(** X12.  When the section is known, [remove_section] removes it and
    every section whose name starts with its name followed by a dot, and
    nothing else: what the parser lists afterwards are the other
    sections, in their order. *)
Theorem remove_section_removes_subtree
    (name : string) (st : State) (cfg_section : SectionParser) :
  remove_section_law ->
  get_section name st = (inr cfg_section, st) ->
  exists st',
    remove_section name st = (inr tt, st') /\
    own_attributes st' = own_attributes st /\
    parser_sections L (parser st') =
    filter (fun s => negb (String.eqb s name) && negb (below name s))
      (parser_sections L (parser st)).
Proof. exact (remove_section_sections name st cfg_section). Qed.

(** The parser has a section exactly when it lists it. *)
Definition has_section_law : Prop :=
  forall (n : string) (p : Parser),
    parser_has_section L n p = existsb (String.eqb n) (parser_sections L p).

(** A section whose first canonical part is [name] is the section [name]
    itself or lies below it. *)
Definition master_below (name : string) (names : list string) : Prop :=
  Forall (fun s => master_is (L := L) name s = true ->
                   String.eqb s name = true \/ below name s = true) names.

(** X13.  After [remove_section] the section is gone for [has_section]
    too: neither the section nor any section that would stand for it is
    left. *)
Theorem removed_section_is_unknown
    (name : string) (st st' : State) :
  remove_section_law ->
  has_section_law ->
  parts_nonempty (parser_sections L (parser st)) ->
  master_below name (parser_sections L (parser st)) ->
  remove_section name st = (inr tt, st') ->
  has_section name st' = (inr false, st').
Proof.
  intros Hrm Hhas Hparts Hbelow Hrun.
  assert (Hsections : parser_sections L (parser st') =
            filter (fun s => negb (String.eqb s name) && negb (below name s))
              (parser_sections L (parser st))).
  { unfold remove_section in Hrun. unfold bind at 1 in Hrun.
    destruct (get_section name st) as [[e | cfg_section] st1] eqn:Eget;
      [discriminate |].
    destruct (get_section_inr _ _ _ _ Eget) as [_ ->].
    destruct (remove_section_sections name st cfg_section Hrm Eget)
      as [st2 [Hrun2 [_ Hs]]].
    unfold remove_section in Hrun2. unfold bind at 1 in Hrun2.
    rewrite Eget in Hrun2. rewrite Hrun in Hrun2. injection Hrun2 as <-.
    exact Hs. }
  assert (Hparts' : parts_nonempty (parser_sections L (parser st'))).
  { rewrite Hsections. now apply parts_nonempty_filter. }
  rewrite (has_section_eq name st' Hparts').
  f_equal. f_equal. unfold known. rewrite Hhas, Hsections.
  apply orb_false_iff. split.
  - destruct (existsb (String.eqb name) _) eqn:Ee; [| reflexivity].
    apply existsb_exists in Ee. destruct Ee as [s [Hs Heq]].
    apply filter_In in Hs. destruct Hs as [_ Hs].
    apply String.eqb_eq in Heq. subst s.
    rewrite String.eqb_refl in Hs. discriminate Hs.
  - destruct (existsb (master_is name) _) eqn:Ee; [| reflexivity].
    apply existsb_exists in Ee. destruct Ee as [s [Hs Hm]].
    apply filter_In in Hs. destruct Hs as [Hin Hs].
    unfold master_below in Hbelow. rewrite Forall_forall in Hbelow.
    apply andb_true_iff in Hs. destruct Hs as [Hne Hnb].
    destruct (Hbelow s Hin Hm) as [H | H]; rewrite H in *; discriminate.
Qed.
(** * EduNexus: the assignment and lecture routes

    A shallow embedding of [backend/routes/assignments.js] and of the upload
    route of [backend/routes/lectures.js], with the properties of the
    submission and grading life cycle proved over it.

    Conventions of the embedding.
    - An ObjectId is the string that [toString()] gives for it; the handlers
      compare ids that way ([x.toString() === req.user.id]).
    - A JavaScript number that the handlers only store (marks, maxMarks, a
      video duration, a lecture order) is kept as the numeral that was sent.
    - A [Date] is its number of milliseconds, an integer.
    - A collection is a finite map from [_id] to document.
    - A handler is a function from the store and the request to the response
      and the new store.  What the handler reads from outside (the clock, the
      answers of Cloudinary, a newly generated ObjectId) is an argument.
    - The id in the path of a request is taken to cast to an ObjectId.  A
      value that a body sends for a path of a schema is cast when the document
      is saved or updated: a lecture order, and the ids, the number and the
      date of an assignment update, fail the request when they do not cast.
      Beyond that, writes to MongoDB are taken to succeed. *)

From Stdlib Require Import ZArith NArith Ascii String.
From stdpp Require Import base option list gmap strings sorting relations.

Local Open Scope string_scope.
Local Open Scope Z_scope.

(** ** Documents *)

Inductive Role := Admin | Instructor | Student.

#[global] Instance Role_eq_dec : EqDecision Role.
Proof. solve_decision. Defined.

(** [req.user], as the Identity Provider resolves it. *)
Module Actor.
Record t := mk { id : string; role : Role }.
End Actor.

(** Modelled from the spec: the schema of [models/User], not among the
    sources.  The fields of a user document that [populate(_, 'name email')]
    selects. *)
Module UserDoc.
Record t := mk { name : string; email : string }.
End UserDoc.

(** Modelled from the spec: the schemas of [models/Assignment],
    [models/Course] and [models/Lecture], not among the sources.  The records
    below have the fields of the data model that the routes read or write;
    [createdAt] is the timestamp the list of assignments is sorted by. *)

Module Attachment.
Record t := mk { name : string; url : string; type : string }.
End Attachment.

Inductive Status := submitted | late | graded.

Module Submission.
Record t := mk {
  student : string;
  content : string;
  attachments : list Attachment.t;
  status : Status;
  marks : option string;
  feedback : option string
}.
End Submission.

Module Assignment.
Record t := mk {
  title : string;
  description : string;
  course : string;
  instructor : string;
  dueDate : Z;
  maxMarks : string;
  submissions : list Submission.t;
  createdAt : Z
}.

Definition with_submissions (l : list Submission.t) (a : t) : t :=
  mk (title a) (description a) (course a) (instructor a) (dueDate a)
     (maxMarks a) l (createdAt a).
End Assignment.

Module Course.
Record t := mk {
  instructor : string;
  students : list string;
  lectures : list string;
  assignments : list string;
  isPublished : bool
}.

Definition with_assignments (l : list string) (c : t) : t :=
  mk (instructor c) (students c) (lectures c) l (isPublished c).

Definition with_lectures (l : list string) (c : t) : t :=
  mk (instructor c) (students c) l (assignments c) (isPublished c).
End Course.

Module Lecture.
Record t := mk {
  title : string;
  description : option string;
  course : string;
  videoUrl : string;
  videoId : string;
  duration : option string;
  order : string;
  isPreview : bool;
  notes : option string
}.
End Lecture.

(** ** The store

    The three collections the routes work on, the user documents that
    [populate] resolves, the objects Cloudinary holds (by public id) and the
    ObjectIds given to documents so far: a new document never gets one of
    them again. *)

Record World := mkWorld {
  courseDocs : gmap string Course.t;
  assignmentDocs : gmap string Assignment.t;
  lectureDocs : gmap string Lecture.t;
  userDocs : gmap string UserDoc.t;
  cloud : list string;
  issued : gset string
}.
Lemma three_appended_runs :
  exists t w', three_appended = Some (Ok t, w') /\ logged w' = 8%Z.
Proof.
  unfold three_appended, NiRecorder.record_microphone_to_tdms.
  change (IZR NiRecorder.SAMPLE_RATE) with 25600.
  rewrite (py_round_value (25600 * (3 / 25600)) 3)
    by (apply Rabs_def1; lra).
  destruct (estimate_max_spl_db_ok 5 50) as [lvl [E _]]. rewrite E.
  run_driver.
  do 2 eexists. split; reflexivity.
Qed.

Lemma record_counts_offered_witness :
  (exists t w',
     three_samples = Some (Ok t, w') /\
     (0 <= logged w' <= 0 + samps_per_chan w')%Z) /\
  (exists t w',
     three_appended = Some (Ok t, w') /\
     (5 <= logged w' <= 5 + samps_per_chan w')%Z).
Proof.
  split.
  - destruct three_samples_runs as [t [w' [E _]]].
    destruct (record_counts_offered _ _ _ _ _ _ _ _ _ _ _ _ E)
      as [j [_ [_ [Hb _]]]].
    exists t, w'. split; [exact E|exact Hb].
  - destruct three_appended_runs as [t [w' [E _]]].
    destruct (record_counts_offered _ _ _ _ _ _ _ _ _ _ _ _ E)
      as [j [_ [_ [Hb _]]]].
    exists t, w'. split; [exact E|exact Hb].
Defined.

(** *** Cancelling after [k] sleeps *)

Definition stop_now : tick := {| stop_set := true; arriving := 0 |}.
(** ** Variadic functions *)

#[local] Arguments Function.is_varargs : simpl never.

Lemma is_varargs_ellipsis name dn fixed ret :
  Function.is_varargs
    (Function.mk name (Decl dn (FuncDecl (Some (fixed ++ [EllipsisParam])) ret)))
  = Ok true.
Proof.
  unfold Function.is_varargs. simpl.
  rewrite length_app. simpl.
  destruct (Z.ltb_spec 0 (Z.of_nat (length fixed + 1))) as [_|Hle]; [|lia].
  rewrite index_last. reflexivity.
Qed.

Lemma named_params_last (fixed : list Node) (names : list string) last_name :
  Forall2 (fun p nm => c_ast.name p = Ok (Some nm)) fixed names ->
  last names = Some last_name ->
  exists fixed' p, fixed = fixed' ++ [p] /\ c_ast.name p = Ok (Some last_name).
Proof.
  intros Hnamed Hlast.
  apply last_Some in Hlast as [names' ->].
  apply Forall2_app_inv_r in Hnamed as (fixed' & l2 & _ & Hl2 & ->).
  inversion Hl2 as [|p nm l2' k2' Hp Hrest]; subst.
  inversion Hrest; subst.
  exists fixed', p. split; [reflexivity|exact Hp].
Qed.

Lemma is_varargs_named name dn params names ret :
  Forall2 (fun p nm => c_ast.name p = Ok (Some nm)) params names ->
  Function.is_varargs
    (Function.mk name (Decl dn (FuncDecl (Some params) ret)))
  = Ok false.
Proof.
  intros Hnamed. unfold Function.is_varargs. simpl.
  destruct (Z.ltb_spec 0 (Z.of_nat (length params))) as [Hlen|_];
    [|reflexivity].
  destruct (last params) as [p|] eqn:Hlast.
  - apply last_Some in Hlast as [params' ->].
    rewrite index_last. simpl.
    apply Forall2_app_inv_l in Hnamed as (n1 & n2 & _ & Hp & _).
    inversion Hp as [|p' nm l1 l2 Hname _]; subst.
    destruct p; try reflexivity. discriminate Hname.
  - apply last_None in Hlast. subst params. simpl in Hlen. lia.
Qed.

Section trampolines.
Context {R : Renderer}.

(** The trampoline of a function without ellipsis, all of whose parameters
    have names: one call of the slot with the names in order, returned
    unless the return type prints as [void]. *)
Lemma plain_trampoline (name : string) (dn : option string) (ret : Node)
    (params : list Node) (names : list string) :
  Forall2 (fun p nm => c_ast.name p = Ok (Some nm)) params names ->
  let node := Decl dn (FuncDecl (Some params) ret) in
  let self := Function.mk name node in
  Function.trampoline_parts self
  = Ok ["static inline"; toC node; "{" +:+ Py.nl +:+ "    ";
        if String.eqb (toC ret) "void"
        then "ctx->" +:+ Function.ctx_name self
        else "return ctx->" +:+ Function.ctx_name self;
        "("; Py.join ", " names; ");"; Py.nl +:+ "}"].
Proof.
  intros Hnamed node self.
  unfold Function.trampoline_parts, self, node. simpl.
  rewrite (is_varargs_named _ _ _ _ _ Hnamed). simpl.
  rewrite (comprehension_names _ _ Hnamed). simpl.
  rewrite join_opt_Some. reflexivity.
Qed.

AIM OF THE TASK.
Scan the material above. Return every line containing the string "Require".

ANSWER SECTION.
From Stdlib Require Import ZArith NArith Ascii String.
From stdpp Require Import base option list gmap strings sorting relations.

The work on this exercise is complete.